This seems strange for foreigners used to having the bank remove their interest income tax before letting them touch their interest earnings for the year. Most foreigners come from majority tax jurisdictions that only tax people when they earn money while located in the country of residence. The U.S. and Eritrea are probably the only two countries that tax their citizens and current residents on income from all sources no matter where located.
So, when you think of an EB-5 immigrant you may be impressed that the moment they become a tax resident, they essentially have to disclose the bulk of their worldwide cash and interests. There are more disclosures relating to foreign company and controlled corporations. In essence, an immigrant of substance gives up many privacy rights that are not imposed on all (except Eritrea) of the other countries on the planet.

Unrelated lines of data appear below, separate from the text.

Lemma datei_lesen_gespeichert {A} `{FromDict A} json_load json_dump fs pfad daten :
  json_load (json_dump daten) = inr daten ->
  datei_lesen json_load (datei_speichern json_dump fs pfad daten) pfad true
  = match daten with
    | PDict _ => let? a := from_dict daten in inr (Eins a)
    | PList l => let? xs := map_res from_dict l in inr (Viele xs)
    | _ => inr (Sonst daten)
    end.
Proof.
  intros Hj. unfold datei_lesen, datei_speichern. rewrite dict_get_set_eq. simpl. by rewrite Hj.
Qed.

(** A sample the page writes with [datei_speichern] is read back by
    [siliconsamples] as the object [from_dict] makes of it. *)
Lemma samples_gespeichert_geladen `{Kodierbar Zusammenfassung} json_load json_dump fs pfad
    prompt_json llm_json ss (gl : Feld GeladenesLLM) :
  json_load (json_dump (samples_json prompt_json llm_json ss)) = inr (samples_json prompt_json llm_json ss) ->
  feld_from_dict llm_json = inr gl ->
  siliconsamples json_load (datei_speichern json_dump fs pfad (samples_json prompt_json llm_json ss)) pfad
  = inr (Eins (mkGeladeneSamples (Roh (kodiere_liste (ss_zusammenfassungen ss))) (Objekt (ss_fragen ss))
           (Objekt (map_to_list (ss_antworten ss))) prompt_json gl)).
Proof.
  intros Hj Hl. unfold siliconsamples. rewrite datei_lesen_gespeichert by done.
  change (match samples_json prompt_json llm_json ss with
          | PDict _ => let? a := from_dict (samples_json prompt_json llm_json ss) in inr (Eins a)
          | PList l => let? xs := map_res from_dict l in inr (Viele xs)
          | _ => inr (Sonst (samples_json prompt_json llm_json ss))
          end) with (let? a := from_dict (samples_json prompt_json llm_json ss) in
                     inr (Eins (A:=GeladeneSamples) a)).
  by rewrite (samples_from_dict_json _ _ _ gl Hl).
Qed.

(** A sample the page writes with [datei_speichern] and the result
    page reads back with [siliconsamples] is shown as the same table as
    the sample the run produced: storing and loading does not change
    the answers shown, when [json.load] reads back what [json.dump]
    wrote and the model record loads. *)
Theorem gespeicherte_samples_anzeigen `{Kodierbar Zusammenfassung} json_load json_dump fs pfad
    prompt_json llm_json ss (gl : Feld GeladenesLLM) :
  json_load (json_dump (samples_json prompt_json llm_json ss)) = inr (samples_json prompt_json llm_json ss) ->
  feld_from_dict llm_json = inr gl ->
  match siliconsamples json_load (datei_speichern json_dump fs pfad (samples_json prompt_json llm_json ss)) pfad with
  | inr (Eins g) => dataframe_geladen g = Tabelle.streamlit_siliconsamples_dataframe ss
  | _ => False
  end.
Proof.
  intros Hj Hl. by rewrite (samples_gespeichert_geladen _ _ _ _ _ _ _ gl Hj Hl).
Qed.
(* ===== verification/Aufruf.v ===== *)
(** * Invoking the graph: [LLMGenerator] of [src/src/shared/generator.py]

    Both generators ([Fragesteller], [Zusammenfassungsgenerator]) derive
    from [LLMGenerator].  Its constructor records the prompt, the thread
    prefix, a fresh [UsageMetadataCallbackHandler] and [datetime.now()];
    [startzeit_formatiert] and [thread_id] name the run;
    [aufrufen] invokes the graph with a config whose ["configurable"]
    entry carries the thread id, the prompt and a snapshot
    [llm_tokenverbrauch()] of the callback's counters, optionally
    resetting the callback first, and returns the graph's output or lets
    its exception propagate; the graph's nodes read that config
    back with [hole_tokenverbrauch_aus_graph] and
    [hole_prompt_data_aus_graph], and the summariser's [fortschritt]
    shows the token count in its progress bar.

    Module [Zeit] is [datetime.strftime] for the directives the code uses
    ([%Y %m %d %H %M %S], as Python documents them: zero-padded to 4 and
    2 digits) and its inverse [stempel_lesen]; module [Aufruf] is the
    generator's state and operations.  The callback's accumulation
    ([on_llm_end] with [add_usage] of [langchain_core]) is the library's,
    modelled as its documentation states; the provider object and the
    Streamlit progress bar the config also carries are not modelled. *)

From Stdlib Require Import QArith.
From stdpp Require Import pretty.
From S2P Require Import Prelude PyStr Generator Persistenz.

Open Scope string_scope.
Open Scope list_scope.
Open Scope py_scope.

Module Zeit.

(** [datetime.datetime], as [datetime.now()] returns it. *)
Record Zeitpunkt := mkZeitpunkt {
    year : nat; month : nat; day : nat;
    hour : nat; minute : nat; second : nat; microsecond : nat
  }.
Lemma ssg_toml_ungueltig_witness :
  ssg Beispielkonfiguration.dateien_kaputt Beispielkonfiguration.dotenv (Anbieter.mkZustand [] [])
  = inl (ValueError ("TOMLDecodeError: " +++ "kaputt.toml")).
Proof.
  eapply (ssg_toml_ungueltig _ _ _ (dict_set Beispielkonfiguration.haupt "komponenten"
           (PList [Beispielkonfiguration.k_start; Beispielkonfiguration.k_kaputt; Beispielkonfiguration.k_ref]))
           [Beispielkonfiguration.k_start; Beispielkonfiguration.k_kaputt; Beispielkonfiguration.k_ref]
           1 Beispielkonfiguration.k_kaputt "src/komponenten/auswertung/auswertung.py");
    reflexivity.
Defined.
Definition chat_lesbar (cv : GeladenerChatverlauf) : bool :=
    if forallb ist_liste (gc_chatverlauf cv) then
      forallb (fun x => match x with PList t => forallb ist_dict t | _ => true end) (gc_chatverlauf cv)
    else forallb ist_dict (gc_chatverlauf cv).

Definition prompt_lesbar (p : PyWert) : bool :=
    match p with PDict kv => ist_dict (default (PDict []) (dict_get kv "prompt_data")) | _ => false end.

(** ** The user picks a file

    [waehlt_datei waehle d]: whatever is preselected, the user picks the
    option of file [d] whenever the select box offers it;
    [waehle_datei d] is such a user. *)
Definition ist_datei (d : string) (o : Auswahl.Auswahloption) : bool :=
    match o with Auswahl.ODatei p => String.eqb p d | _ => false end.

Definition waehle_datei (d : string) (opts : list Auswahl.Auswahloption) (_ : option nat) : option nat :=
    fst <$> list_find (fun o => ist_datei d o = true) opts.

Definition waehlt_datei (waehle : list Auswahl.Auswahloption -> option nat -> option nat) (d : string) : Prop :=
    forall opts i, Auswahl.ODatei d ∈ opts -> exists j, waehle opts i = Some j /\ opts !! j = Some (Auswahl.ODatei d).

Module Beispielanzeige.
Import Konfig Dateien Auswahl.

Definition api0 : KomponentenAPI := mkAPI "referenzdokumente" (PDict []).

Definition repr0 (_ : PyWert) : string := "{...}".
(** [s] spells the category [c] up to case and up to writing a space for
    an underscore: character by character, [s] has the letter of [c] in
    either case, or a space where [c] has an underscore. *)
Fixpoint spells (c s : string) : bool :=
  match c, s with
  | EmptyString, EmptyString => true
  | String x c', String y s' =>
      (Ascii.eqb (PyStr.lower_char y) x
       || Ascii.eqb x "_" && Ascii.eqb y " ")%char
      && spells c' s'
  | _, _ => false
  end.

(** the category written with a space for every underscore *)
Fixpoint spaced (c : string) : string :=
  match c with
  | EmptyString => EmptyString
  | String x c' =>
      String (if Ascii.eqb x "_"%char then " "%char else x) (spaced c')
  end.

(** the spellings [_map_category] recognises, after [_norm] *)
Definition recognised_spellings : list string :=
  ["urgent_referral"; "urgent referral";
   "urgent_investigation"; "urgent investigation";
   "no_urgent_action"; "no urgent action"; "routine";
   "insufficient_evidence"; "insufficient evidence"; "uncertain"].

(** the strings of a list are pairwise different *)
Fixpoint distinct (l : list string) : bool :=
  match l with
  | [] => true
  | x :: l' => negb (existsb (String.eqb x) l') && distinct l'
  end.
(** X3.  [removeFromCart(id)] leaves exactly the entries whose id is not
    [id], in their order, and touches nothing but the cart.  An id that no
    entry has leaves the cart as it is; removing twice is removing once;
    and the cart is shorter by the number of entries with that id. *)
Theorem removeFromCart_drops_that_id_only :
  forall (id : N) (st : State),
    let st' := removeFromCart id st in
    (forall x, In x (cart st') <-> In x (cart st) /\ CartEntry.id x <> id)
    /\ st' = (st |> setCart (cart st'))
    /\ ((forall x, In x (cart st) -> CartEntry.id x <> id) ->
          cart st' = cart st)
    /\ removeFromCart id st' = st'
    /\ (List.length (cart st)
        = List.length (cart st')
          + List.length (filter (fun x => (CartEntry.id x =? id)%N) (cart st)))%nat.
Proof.
  intros id st st'. subst st'. unfold removeFromCart. simpl.
  split; [|split; [reflexivity|split; [|split]]].
  - intros x. rewrite filter_In, negb_true_iff, N.eqb_neq. tauto.
  - apply filter_other_ids.
  - unfold setCart. simpl. now rewrite filter_twice.
  - induction (cart st) as [|x c IH]; [reflexivity|]. simpl.
    destruct (CartEntry.id x =? id)%N; simpl; lia.
Qed.

Lemma map_set_twice (id : N) (q1 q2 : Z) (c : list CartEntry.t) :
  map (fun item => if (CartEntry.id item =? id)%N
                   then CartEntry.with_quantity q2 item else item)
    (map (fun item => if (CartEntry.id item =? id)%N
                      then CartEntry.with_quantity q1 item else item) c)
  = map (fun item => if (CartEntry.id item =? id)%N
                     then CartEntry.with_quantity q2 item else item) c.
Proof.
  rewrite map_map. apply map_ext. intros x.
  destruct (CartEntry.id x =? id)%N eqn:Hx; simpl; now rewrite Hx.
Qed.

Lemma filter_after_set (id : N) (q : Z) (c : list CartEntry.t) :
  filter (fun item => negb (CartEntry.id item =? id)%N)
    (map (fun item => if (CartEntry.id item =? id)%N
                      then CartEntry.with_quantity q item else item) c)
  = filter (fun item => negb (CartEntry.id item =? id)%N) c.
Proof.
  induction c as [|x c IH]; [reflexivity|]. simpl.
  destruct (CartEntry.id x =? id)%N eqn:Hx; simpl; rewrite Hx; simpl;
    now rewrite IH.
Qed.

Lemma filtered_has_no_id (id : N) (c : list CartEntry.t) :
  forall x, In x (filter (fun item => negb (CartEntry.id item =? id)%N) c) ->
            CartEntry.id x <> id.
Proof.
  intros x Hx. apply filter_In in Hx. destruct Hx as [_ Hx].
  now apply negb_true_iff, N.eqb_neq in Hx.
Qed.

(** X4.  [updateQuantity(id, q)] for an id that no entry has leaves the
    cart as it is, whatever [q].  Of two updates of the same id the later
    one decides when the first was positive; after a first update with
    [q1 <= 0] the entries are gone and a later positive update does not
    bring them back; and a later update with [q2 <= 0] always leaves what
    [removeFromCart(id)] leaves. *)
Theorem updateQuantity_absent_and_repeated :
  forall (id : N) (q1 q2 : Z) (st : State),
    ((forall x, In x (cart st) -> CartEntry.id x <> id) ->
       cart (updateQuantity id q1 st) = cart st)
    /\ (0 < q1 -> 0 < q2 ->
          cart (updateQuantity id q2 (updateQuantity id q1 st))
          = cart (updateQuantity id q2 st))
    /\ (q1 <= 0 ->
          cart (updateQuantity id q2 (updateQuantity id q1 st))
          = cart (removeFromCart id st))
    /\ (q2 <= 0 ->
          cart (updateQuantity id q2 (updateQuantity id q1 st))
          = cart (removeFromCart id st)).
Proof.
  intros id q1 q2 st. rewrite !updateQuantity_cart.
  unfold removeFromCart. simpl.
  split; [|split; [|split]].
  - intros Habsent. destruct (q1 <=? 0).
    + now apply filter_other_ids.
    + now apply map_other_ids.
  - intros H1 H2. apply Z.leb_gt in H1, H2. rewrite H1, H2.
    apply map_set_twice.
  - intros H1. apply Z.leb_le in H1. rewrite H1.
    destruct (q2 <=? 0).
    + apply filter_twice.
    + apply map_other_ids. apply filtered_has_no_id.
  - intros H2. apply Z.leb_le in H2. rewrite H2.
    destruct (q1 <=? 0).
    + apply filter_twice.
    + apply filter_after_set.
Qed.

Lemma updateQuantity_absent_and_repeated_witness :
  cart (updateQuantity 9 4 Sample.atCheckout) = cart Sample.atCheckout
  /\ cart (updateQuantity 5 3 (updateQuantity 5 0 Sample.atCheckout)) = [].
Proof.
  split.
  - refine (proj1 (updateQuantity_absent_and_repeated 9 4 4 Sample.atCheckout) _).
    intros x Hx. simpl in Hx. destruct Hx as [Hx | []]. subst x. discriminate.
  - refine (proj1 (proj2 (proj2
              (updateQuantity_absent_and_repeated 5 0 3 Sample.atCheckout))) _).
    lia.
Defined.

Lemma find_none_entriesFor (p : Product.t) (c : list CartEntry.t) :
  find (fun item => CartEntry.product_id item =? Product.id p) c = None
  <-> entriesFor (Product.id p) c = [].
Proof.
  unfold entriesFor. induction c as [|x c IH]; simpl; [tauto|].
  destruct (CartEntry.product_id x =? Product.id p); [|exact IH].
  split; discriminate.
Qed.

(** X5.  [addToCart(p)] on a cart with no entry for [p] raises the cart
    total by the price of [p] times 1: the total afterwards is the total
    before plus that product, as JS numbers.  The total of any cart
    followed by one more entry is the total of the cart plus the line of
    that entry. *)
Theorem addToCart_raises_total_by_unit_price :
  forall (rnd : N) (p : Product.t) (st : State),
    entriesFor (Product.id p) (cart st) = [] ->
    cartTotal (cart (fst (addToCart rnd p st)))
    = (cartTotal (cart st) + Product.price p * 1)%float
    /\ forall (c : list CartEntry.t) (x : CartEntry.t),
         cartTotal (c ++ [x])
         = (cartTotal c
            + CartEntry.price x * JS.ofZ (CartEntry.quantity x))%float.
Proof.
  intros rnd p st Hnone. split; [|apply cartTotal_snoc].
  apply find_none_entriesFor in Hnone.
  unfold addToCart. rewrite Hnone. cbn [fst cart setCart].
  rewrite cartTotal_snoc. reflexivity.
Qed.

Lemma addToCart_raises_total_by_unit_price_witness :
  cartTotal (cart (fst (addToCart 7 Sample.lamp Sample.atCheckout)))
  = (39.98 + 34.25 * 1)%float.
Proof.
  refine (eq_trans
            (proj1 (addToCart_raises_total_by_unit_price
                      7 Sample.lamp Sample.atCheckout eq_refl)) _).
  reflexivity.
Defined.

Lemma NoDup_map_injective {A B : Type} (f : A -> B) (l : list A) (x y : A) :
  NoDup (map f l) -> In x l -> In y l -> f x = f y -> x = y.
Proof.
  induction l as [|z l IH]; simpl; intros Hnd Hx Hy Hf; [contradiction|].
  inversion Hnd as [|? ? Hnotin Hnd']; subst.
  destruct Hx as [Hx | Hx]; destruct Hy as [Hy | Hy]; subst.
  - reflexivity.
  - exfalso. apply Hnotin. rewrite Hf. now apply in_map.
  - exfalso. apply Hnotin. rewrite <- Hf. now apply in_map.
  - now apply IH.
Qed.

Lemma with_own_quantity (item : CartEntry.t) :
  CartEntry.with_quantity (CartEntry.quantity item) item = item.
Proof. now destruct item. Qed.

Lemma set_own_quantity (item : CartEntry.t) (c : list CartEntry.t) :
  NoDup (map CartEntry.id c) -> In item c ->
  map (fun x => if (CartEntry.id x =? CartEntry.id item)%N
                then CartEntry.with_quantity (CartEntry.quantity item) x
                else x) c
  = c.
Proof.
  intros Hnd Hin. rewrite <- (map_id c) at 2.
  apply map_ext_in. intros x Hx.
  destruct (N.eqb_spec (CartEntry.id x) (CartEntry.id item)) as [E|E];
    [|reflexivity].
  assert (x = item) by now apply (NoDup_map_injective CartEntry.id c).
  subst x. apply with_own_quantity.
Qed.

Much of the additional rules and disclosure requirements happened as a result of 9/11, but they may always be the law, and will probably become more onerous over time.
A typical immigrant may have spread a portfolio of cash and assets across many bank accounts located throughout many countries. Absent laws and rules, this is basic diversification action as any given country, currency and bank can fail. The first tax return filed after becoming a U.S. resident essentially will disclose nearly all of the assets under taxpayer control, creating perhaps the first moment that the nexus of ownership of these assets have ever appeared in one document. Most solvent immigrants would do well to simply transfer everything they own to the U.S. to avoid extra accounting and disclosure associated with having overseas assets.
Efforts required to remain in Good Standing in the American Tax system —
Americans have a duty to keep records in relation to the complexity level at which they live. A worker for wages only with no need for deductions only needs a pay stub from an employer and an annual W-2 wage and income statement to file with a short form 1040-EZ tax return. A worker with extended holdings, including real estate and a business has to keep a much more detailed set of records. Good record keeping kept in the ordinary course of business can be shown to the IRS as proof of the basis upon which the proper tax is owed.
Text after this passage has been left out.